The issue here isn't just the global scope of access, but the fact that you're looking things up each time by "index", rather than using the compiler facilities (like named variables).
As others have said, this sounds somewhat like how a database works. But that is only from the perspective of its external API, where the whole point is to provide an abstraction of storage, including allowing permanent records to be referred to in a machine-independent and session-independent way (because those things will change over the life of the record, and the reference must stay valid).
It's not really how database engines work internally as executable programs.

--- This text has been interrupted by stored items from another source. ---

(* ===== verification/KVManagerChain.v ===== *)
(** * v1: the KV-cache manager under its client's protocol

    Prefix caching is on, and the requests have no multi-modal inputs.  A client
    keeps the live requests [R]; [tracks m r] says that the manager's tables for
    request [r] agree with [r]'s chain of block hashes, computed from scratch
    from its tokens.  Under the protocol of [step] every call returns, keeps
    [tracks] for all live requests, and [allocate_slots] refuses exactly when
    the pool has too few blocks. *)
From S2P Require Import Prelude.
From S2P Require Import PyDict.
From S2P Require Import FreeQueue.
From S2P Require Import V1Request.
From S2P Require Import BlockHashing.
From S2P Require Import V1BlockPool.
From S2P Require Import V1PoolCorrect.
From S2P Require Import KVCacheManager.
From S2P Require Import KVManagerCorrect.
Import KVCacheManager BlockHashing.

Section Chain.
Context (py_hash : Z * list Z * option (list extra_key) -> Z) (hash_none : Z).

Abbreviation chain := (BlockHashing.chain py_hash hash_none).
Abbreviation allocate_slots := (KVCacheManager.allocate_slots py_hash hash_none).
Abbreviation get_computed_blocks := (KVCacheManager.get_computed_blocks py_hash hash_none).

Definition hash_of (m : t) (b : Z) : option BlockHashType := V1PoolCorrect.hash (block_pool m) b.
Definition known_hashes (m : t) (id : string) : list BlockHashType :=
  default [] (req_to_block_hashes m !! id).

(** The first [k] blocks of the table carry the chain, the others no hash. *)
Definition hashed_upto (m : t) (r : Request.t) (k : nat) : Prop :=
  (k <= length (table m (Request.request_id r)))%nat /\
  forall i b, table m (Request.request_id r) !! i = Some b ->
    hash_of m b = if decide (i < k)%nat then Some (chain (block_size m) r i) else None.

Record tracks (m : t) (r : Request.t) : Prop := Tracks {
  tr_hashes : exists h, known_hashes m (Request.request_id r) =
                  map (chain (block_size m) r) (seq 0 h) /\
                (h <= num_full (block_size m) r)%nat;
  tr_table : match num_cached_block m !! Request.request_id r with
             | None => table m (Request.request_id r) = []
             | Some n => exists k, n = Z.of_nat k /\ hashed_upto m r k /\
                           (k <= length (known_hashes m (Request.request_id r)))%nat
             end;
}.

Lemma tracks_len m r : tracks m r ->
  known_hashes m (Request.request_id r) =
    map (chain (block_size m) r) (seq 0 (length (known_hashes m (Request.request_id r)))) /\
  (length (known_hashes m (Request.request_id r)) <= num_full (block_size m) r)%nat.
Proof.
  intros [(h & E & Hh) _]. assert (length (known_hashes m (Request.request_id r)) = h) as ->;
    [by rewrite E, length_map, length_seq|done].
Qed.

(** [tracks] reads the entries of its request, and the hashes of its blocks. *)
Lemma tracks_same m m' r :
  block_size m' = block_size m ->
  table m' (Request.request_id r) = table m (Request.request_id r) ->
  known_hashes m' (Request.request_id r) = known_hashes m (Request.request_id r) ->
  num_cached_block m' !! Request.request_id r = num_cached_block m !! Request.request_id r ->
  (forall b, b ∈ table m (Request.request_id r) -> hash_of m' b = hash_of m b) ->
  tracks m r -> tracks m' r.
Proof.
  intros Hs Ht Hk Hn Hh [H1 H2]. split; rewrite ?Hs, ?Hk; [done|].
  rewrite Hn. destruct (num_cached_block m !! _) as [n|]; [|by rewrite Ht].
  destruct H2 as (k & -> & [Hl Hi] & Hkl). exists k. split_and!; [done| |done].
  split; rewrite ?Ht, ?Hs; [done|]. intros i b Hb. rewrite Hh; [by apply Hi|].
  by eapply list_elem_of_lookup_2.
Qed.

(** Appending tokens to a request keeps [tracks]. *)
Lemma tracks_extend m r r' :
  0 < block_size m -> Request.request_id r' = Request.request_id r ->
  Request.lora_request r = Request.lora_request r' ->
  Request.all_token_ids r `prefix_of` Request.all_token_ids r' ->
  tracks m r -> tracks m r'.
Proof.
  intros Hbs Hid Hl Hpre Ht. pose proof (tracks_len m r Ht) as [Hk Hle].
  assert (Hn : (num_full (block_size m) r <= num_full (block_size m) r')%nat).
  { unfold num_full. apply Z2Nat.inj_le; [apply Z.div_pos; unfold Request.num_tokens; lia..|].
    apply Z.div_le_mono; [done|]. unfold Request.num_tokens.
    apply prefix_length in Hpre. lia. }
  assert (Hfull : forall i, (i < num_full (block_size m) r)%nat ->
            chain (block_size m) r' i = chain (block_size m) r i).
  { intros i Hi. apply BlockHashing.chain_prefix; [done| |done..].
    unfold num_full in Hi.
    pose proof (Z.mul_div_le (Request.num_tokens r) (block_size m) Hbs).
    assert (Z.of_nat i + 1 <= Request.num_tokens r / block_size m) by lia. nia. }
  destruct Ht as [_ H2]. split; rewrite Hid.
  - eexists. split; [|etransitivity; [exact Hle|exact Hn]]. rewrite Hk at 1.
    apply map_ext_in. intros i [_ Hi]%in_seq. symmetry. apply Hfull. lia.
  - destruct (num_cached_block m !! _) as [n|]; [|done].
    destruct H2 as (k & -> & [Hl' Hi] & Hkl). exists k. split_and!; [done| |done].
    split; rewrite Hid; [done|]. intros i b Hb. rewrite (Hi i b Hb).
    case_decide; [|done]. rewrite Hfull by lia. done.
Qed.

(** ** [get_computed_blocks] *)

(** The blocks returned carry the request's first hashes, as many as there are
    in the cache. *)
Record computed (m : t) (r : Request.t) (cb : list Z) : Prop := Computed {
  cp_hash : forall i b, cb !! i = Some b -> hash_of m b = Some (chain (block_size m) r i);
  cp_known : (length cb <= length (known_hashes m (Request.request_id r)))%nat;
}.

Lemma get_computed_ok m l r :
  wf m l -> enable_caching m = true -> text r -> tracks m r ->
  exists cb m', get_computed_blocks r m =
      (Ok (cb, Z.of_nat (length cb) * block_size m), m') /\
    looked_up m m' /\ tracks m' r /\ computed m' r cb /\
    (forall id, id <> Request.request_id r ->
       req_to_block_hashes m' !! id = req_to_block_hashes m !! id) /\
    length (known_hashes m' (Request.request_id r)) =
      (match known_hashes m (Request.request_id r) with
       | [] => num_full (block_size m) r | hs => length hs end) /\
    (prompt_logprobs (Request.sampling_params r) = None ->
     found (block_pool m) (known_hashes m' (Request.request_id r)) cb).
Proof.
  intros Hw Hca Htext Htr. pose proof (wf_size _ _ Hw) as Hbs.
  unfold KVCacheManager.get_computed_blocks. rewrite bind_run. cbn [gets].
  rewrite Hca. cbn [negb]. cbv zeta. set (id := Request.request_id r).
  rewrite bind_run. cbn [get_hashes]. fold (known_hashes m id).
  rewrite bind_run. cbn [gets]. set (m1 := with_hashes _ m).
  set (h := match known_hashes m id with [] => num_full (block_size m) r | hs => length hs end).
  pose proof (tracks_len m r Htr) as [Hkn Hle]. fold id in Hkn, Hle.
  assert (Hcase : exists hs m2,
    match known_hashes m id with
    | [] => hs ← lift (BlockHashing.hash_request_tokens py_hash hash_none (block_size m1) r);
            modify (fun m => with_hashes (<[id := hs]> (req_to_block_hashes m)) m) ;; mret hs
    | _ => mret (known_hashes m id)
    end m1 = (Ok hs, m2) /\ hs = map (chain (block_size m) r) (seq 0 h) /\
    looked_up m m2 /\ prefix_cache_stats m2 = prefix_cache_stats m /\
    known_hashes m2 id = hs /\
    (forall id', id' <> id -> req_to_block_hashes m2 !! id' = req_to_block_hashes m !! id')).
  { unfold h. destruct (known_hashes m id) as [|h0 hs0] eqn:Ek.
    - rewrite bind_run. change (block_size m1) with (block_size m).
      rewrite (hash_request_tokens_text py_hash hash_none _ r Htext Hbs). cbn.
      eexists _, _. split_and!; [reflexivity|done|done|done| |].
      + unfold known_hashes; cbn. by rewrite lookup_insert_eq.
      + intros id' Hne. cbn. by rewrite !lookup_insert_ne by congruence.
    - eexists _, _. split_and!; [reflexivity|exact Hkn|done|done| |].
      + unfold known_hashes; cbn. by rewrite lookup_insert_eq.
      + intros id' Hne. cbn. by rewrite lookup_insert_ne by congruence. }
  destruct Hcase as (hs & m2 & Hrun & Hhs & Hlu & Hst & Hk2 & Hoth).
  rewrite (bind_step _ _ _ _ _ Hrun). rewrite bind_run. cbn [modify].
  set (m3 := with_stats _ m2).
  assert (Hlen : length hs = h) by (by rewrite Hhs, length_map, length_seq).
  assert (Hhle : (h <= num_full (block_size m) r)%nat).
  { unfold h. destruct (known_hashes m id); lia. }
  assert (Htr' : forall m', looked_up m m' -> known_hashes m' id = hs -> tracks m' r).
  { intros m' [Hp Hb Hc [Hs _ _ _ _ _]] Hk. split; fold id; rewrite ?Hs, ?Hk.
    - exists h. done.
    - rewrite Hc. destruct Htr as [_ H2]. fold id in H2.
      destruct (num_cached_block m !! id) as [n|]; [|unfold table; by rewrite Hb].
      destruct H2 as (k & -> & [Hl Hi] & Hkl). exists k. split_and!; [done| |].
      + unfold hashed_upto, hash_of, table in *. by rewrite Hb, Hp, Hs.
      + rewrite Hlen. unfold h. destruct (known_hashes m id); cbn in Hkl |- *; lia. }
  assert (Hcp : forall m' cb, looked_up m m' -> known_hashes m' id = hs ->
            found (block_pool m) hs cb -> computed m' r cb).
  { intros m' cb [Hp _ _ [Hs _ _ _ _ _]] Hk [Hf _]. split.
    - intros i b Hb. destruct (Hf i b Hb) as (hh & Hi & Hh). unfold hash_of.
      rewrite Hp, Hs, Hh. rewrite Hhs, (lookup_chain py_hash hash_none) in Hi. by case_decide.
    - fold id. rewrite Hk. destruct cb as [|b cb _] using rev_ind; [cbn; lia|].
      destruct (Hf (length cb) b) as (hh & Hi & _).
      { by rewrite lookup_app_r, Nat.sub_diag by lia. }
      rewrite length_app. cbn. apply lookup_lt_Some in Hi. lia. }
  destruct (prompt_logprobs (Request.sampling_params r)) as [?|].
  - exists [], m3. assert (Hl3 : looked_up m m3) by (by transitivity m2).
    split_and!; [done|done|by apply Htr'| |done| |done].
    + split; [intros i b; by rewrite lookup_nil|cbn; lia].
    + change (known_hashes m3 id) with (known_hashes m2 id). by rewrite Hk2.
  - rewrite bind_run. cbn [gets]. change (block_pool m3) with (block_pool m2).
    rewrite (lu_pool _ _ Hlu).
    destruct (find_computed_ok (block_pool m) hs (inv_cache _ _ (wf_pool _ _ Hw)))
      as (cb & Hf & Hfound).
    rewrite bind_run. rewrite Hf. cbn [lift].
    eexists cb, _. split; [reflexivity|].
    match goal with |- looked_up m ?m' /\ _ =>
      assert (Hl4 : looked_up m m') by (by transitivity m2); set (m4 := m') in * end.
    assert (Hk4 : known_hashes m4 id = hs) by done.
    split_and!; [done|by apply Htr'|by apply Hcp|done|by rewrite Hk4|].
    intros _. by rewrite Hk4.
Qed.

As a technique for storing "variables" as we usually know them within running programs, this is either just extravagant complexity and reimplementation in bespoke software of the things that are adequately provided by hardware and standard compilers, or it is designed to overcome unusual memory constraints where perhaps there needs to be shared memory between two processes, a system for accessing it, and an inability to compile the two processes simultaneously so as to guarantee a specific memory layout.
Even if the technique is legitimate, there's the potential there won't be a specific name for it because it isn't used often enough by enough practitioners, but is instead used (and perhaps, autonomously invented by) by a very small number of those creating applications under highly specific circumstances, for whom the technique is just an unnamed facet of how their application works (and of which facet their understanding is entirely non-verbal).